You may obtain a copy of the License at
http://www.apache.org/licenses/LICENSE-2.0
Unless required by applicable law or agreed to in writing, software
distributed under the License is distributed on an "AS IS" BASIS,
WITHOUT WARRANTIES OR CONDITIONS OF ANY KIND, either express or implied.
See the License for the specific language governing permissions and
limitations under the License.

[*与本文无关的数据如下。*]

Lemma canonicalRoot_wp memo :
  cwp (with_locals memo (getCanonicalRoot root))
    (fun r t => asks_from [] t ∧ ∀ q, r = Ok q → directory memo q t) [].
Proof.
  apply wp_with_locals. unfold getCanonicalRoot, lwp. destruct memo as [[q|e]|]; simpl.
  - split; [done|]. intros q' [= <-]. by left.
  - by split.
  - intros r _. eexists. split; [done|]. destruct r as [q|e]; simpl.
    + split; [split; [by right|done]|]. intros q' [= <-]. right. left. set_solver.
    + by split; [split; [right|]|].
Qed.

Lemma resolveDirectory_wp memo path :
  cwp (with_locals memo (resolveDirectory root path))
    (fun r t => asks_from [] t ∧ ∀ q, r = Ok q → directory memo q t) [].
Proof.
  destruct path as [path|]; [|apply canonicalRoot_wp]. unfold resolveDirectory.
  destruct (bool_decide _); [apply canonicalRoot_wp|]. repeat wp_rule.
  unfold resolveRead. apply candidate_wp; [by split|]. intros abs Ha. unfold mapped.
  wp_rule. apply collect_await. intros [q|e] _; repeat wp_rule.
  2: { split; [|done]. split; [by left|done]. }
  apply collect_await. intros r _.
  set (t := _ ++ _).
  assert (asks_from [] t) as Ht.
  { split; [by left|]. split; [|done]. right. exists abs. set_solver. }
  destruct r as [a|e]; [|done].
  destruct (bool_decide _) eqn:Hdir; wp_rule; [|done]. split; [done|]. intros q' [= <-].
  right. right. apply bool_decide_eq_true in Hdir. destruct a as [[kind data]|]; simplify_eq/=.
  split; [exists abs; set_solver|]. exists data. set_solver.
Qed.

Lemma resolveMutation_wp path :
  cwp (resolveMutation root path)
    (fun r t => confined t ∧ ∀ q, r = Ok q → mutable q t) [].
Proof.
  apply candidate_wp; [intros e; split; [constructor|done]|]. intros abs Ha.
  assert (∀ e t, confined t → Event (Metadata abs) (Throw e) ∈ t ∨
      Event (CanonicalPath abs) (Throw e) ∈ t →
    cwp (if isMissingPathError e then mret abs else Raise (mapPathError e path))
      (fun r t => confined t ∧ ∀ q, r = Ok q → mutable q t) t) as Hmissing.
  { intros e t Ht He. destruct (isMissingPathError e) eqn:Hm; wp_rule; [|done].
    split; [done|]. intros q [= <-]. right. eauto. }
  assert (confined []) as Hnil by constructor.
  wp_rule. wp_rule. apply collect_await. intros [metadata|e] _; simpl.
  2: { apply Hmissing; [by apply (confined_snoc [])|left; set_solver]. }
  wp_rule. apply wp_raise_if.
  2: { change (isMissingPathError (workspacePathEscape path)) with false. cbn iota. wp_rule.
       by split; [apply (confined_snoc [])|]. }
  intros Hlink%bool_decide_eq_false. apply collect_await. intros [q|e] _.
  - split; [apply (confined_snoc [_]); [by apply (confined_snoc [])|done]|]. intros q' [= <-].
    left. exists abs, metadata. split_and!; [done|set_solver|done|set_solver].
  - apply Hmissing; [apply (confined_snoc [_]); [by apply (confined_snoc [])|done]|right; set_solver].
Qed.
End confined.

Lemma bad_segment_false segment :
  bad_segment segment = false ↔ segment ∉ [""; "."; ".."]%string.
Proof.
  unfold bad_segment. rewrite bool_decide_eq_false, !not_elem_of_cons.
  pose proof (not_elem_of_nil segment). tauto.
Qed.

Lemma replace_all_idem a b s : a ≠ b → replace_all a b (replace_all a b s) = replace_all a b s.
Proof.
  intros Hab. induction s as [|x s IH]; simpl; [done|]. rewrite IH.
  destruct (decide (x = a)) as [->|].
  - rewrite (bool_decide_true (a = a)), (bool_decide_false (b = a)) by congruence. done.
  - by rewrite !(bool_decide_false (x = a)) by done.
Qed.

Lemma includes_replace c a b s :
  c ≠ a → c ≠ b → includes_char c (replace_all a b s) = includes_char c s.
Proof.
  intros Ha Hb. induction s as [|x s IH]; simpl; [done|]. rewrite IH.
  destruct (decide (x = a)) as [->|].
  - by rewrite (bool_decide_true (a = a)), !bool_decide_false by congruence.
  - by rewrite (bool_decide_false (x = a)) by done.
Qed.

Lemma split_rooted s : starts_with_slash s = true → ∃ segments, split_on slash s = ""%string :: segments.
Proof. destruct s as [|a s]; simpl; [done|]. intros ->. eauto. Qed.

(** The guards on the portable form alone. *)
Lemma normalize_iff path p :
  normalizeWorkspaceRelativePath path = Ok p ↔
  p = replace_all backslash slash path ∧ includes_char NUL path = false ∧ drive_path p = false ∧
  Forall (fun segment => bad_segment segment = false) (split_on slash p).
Proof.
  unfold normalizeWorkspaceRelativePath. split.
  - intros H. inv_result. rewrite join_split.
    repeat match goal with H : _ || _ = false |- _ => apply orb_false_iff in H as [? ?] end.
    by rewrite <-existsb_good.
  - intros (-> & Hnul & Hdrive & Hs). rewrite Hnul, Hdrive.
    pose proof Hs as Hs'. apply existsb_good in Hs' as ->. rewrite join_split.
    destruct path as [|a path]; [by apply Forall_cons in Hs as [? _]|].
    destruct (starts_with_slash (replace_all backslash slash (String a path))) eqn:Hstart.
    { apply split_rooted in Hstart as [segments E]. rewrite E in Hs.
      by apply Forall_cons in Hs as [? _]. }
    destruct (starts_with_slash (String a path)) eqn:Hraw; [|done].
    simpl in Hraw. apply bool_decide_eq_true in Hraw as ->. done.
Qed.

(** A path is admitted exactly when it has no NUL, does not begin with a drive, and no
    segment of it, backslashes read as slashes, is empty or dots; what is returned is the
    path with slashes, which is admitted as it is. *)
Lemma normalizeWorkspaceRelativePath_spec path p :
  normalizeWorkspaceRelativePath path = Ok p ↔
  p = replace_all backslash slash path ∧ includes_char NUL path = false ∧ drive_path p = false ∧
  (∀ segment, segment ∈ split_on slash p → segment ∉ [""; "."; ".."]%string) ∧
  normalizeWorkspaceRelativePath p = Ok p.
Proof.
  rewrite (normalize_iff path p), (normalize_iff p p). split.
  - intros (-> & Hnul & Hdrive & Hs). split_and!; try done.
    + intros segment Hin. rewrite Forall_forall in Hs. by apply bad_segment_false, Hs.
    + by rewrite replace_all_idem.
    + by rewrite includes_replace.
  - intros (-> & Hnul & Hdrive & _ & _ & _ & _ & Hs). done.
Qed.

See accompanying LICENSE file.
-->
<!-- Put site-specific property overrides in this file. -->
<configuration>
<property>
<name>fs.defaultFS</name>
<value>hdfs://master:9000</value>
<description>用来指定默认的文件系统</description>
</property>
<property>
<name>hadoop.tmp.dir</name>
<value>file:/opt/module/hadoop-2.6.5/tmp</value>
<description>hadoop临时文件存放目录</description>
</property>
</configuration>
4. hdfs-site.xml
<?xml version="1.0" encoding="UTF-8"?>
<?xml-stylesheet type="text/xsl" href="configuration.xsl"?>
<!--
Licensed under the Apache License, Version 2.0 (the "License");
you may not use this file except in compliance with the License.
You may obtain a copy of the License at
http://www.apache.org/licenses/LICENSE-2.0
Unless required by applicable law or agreed to in writing, software
distributed under the License is distributed on an "AS IS" BASIS,
WITHOUT WARRANTIES OR CONDITIONS OF ANY KIND, either express or implied.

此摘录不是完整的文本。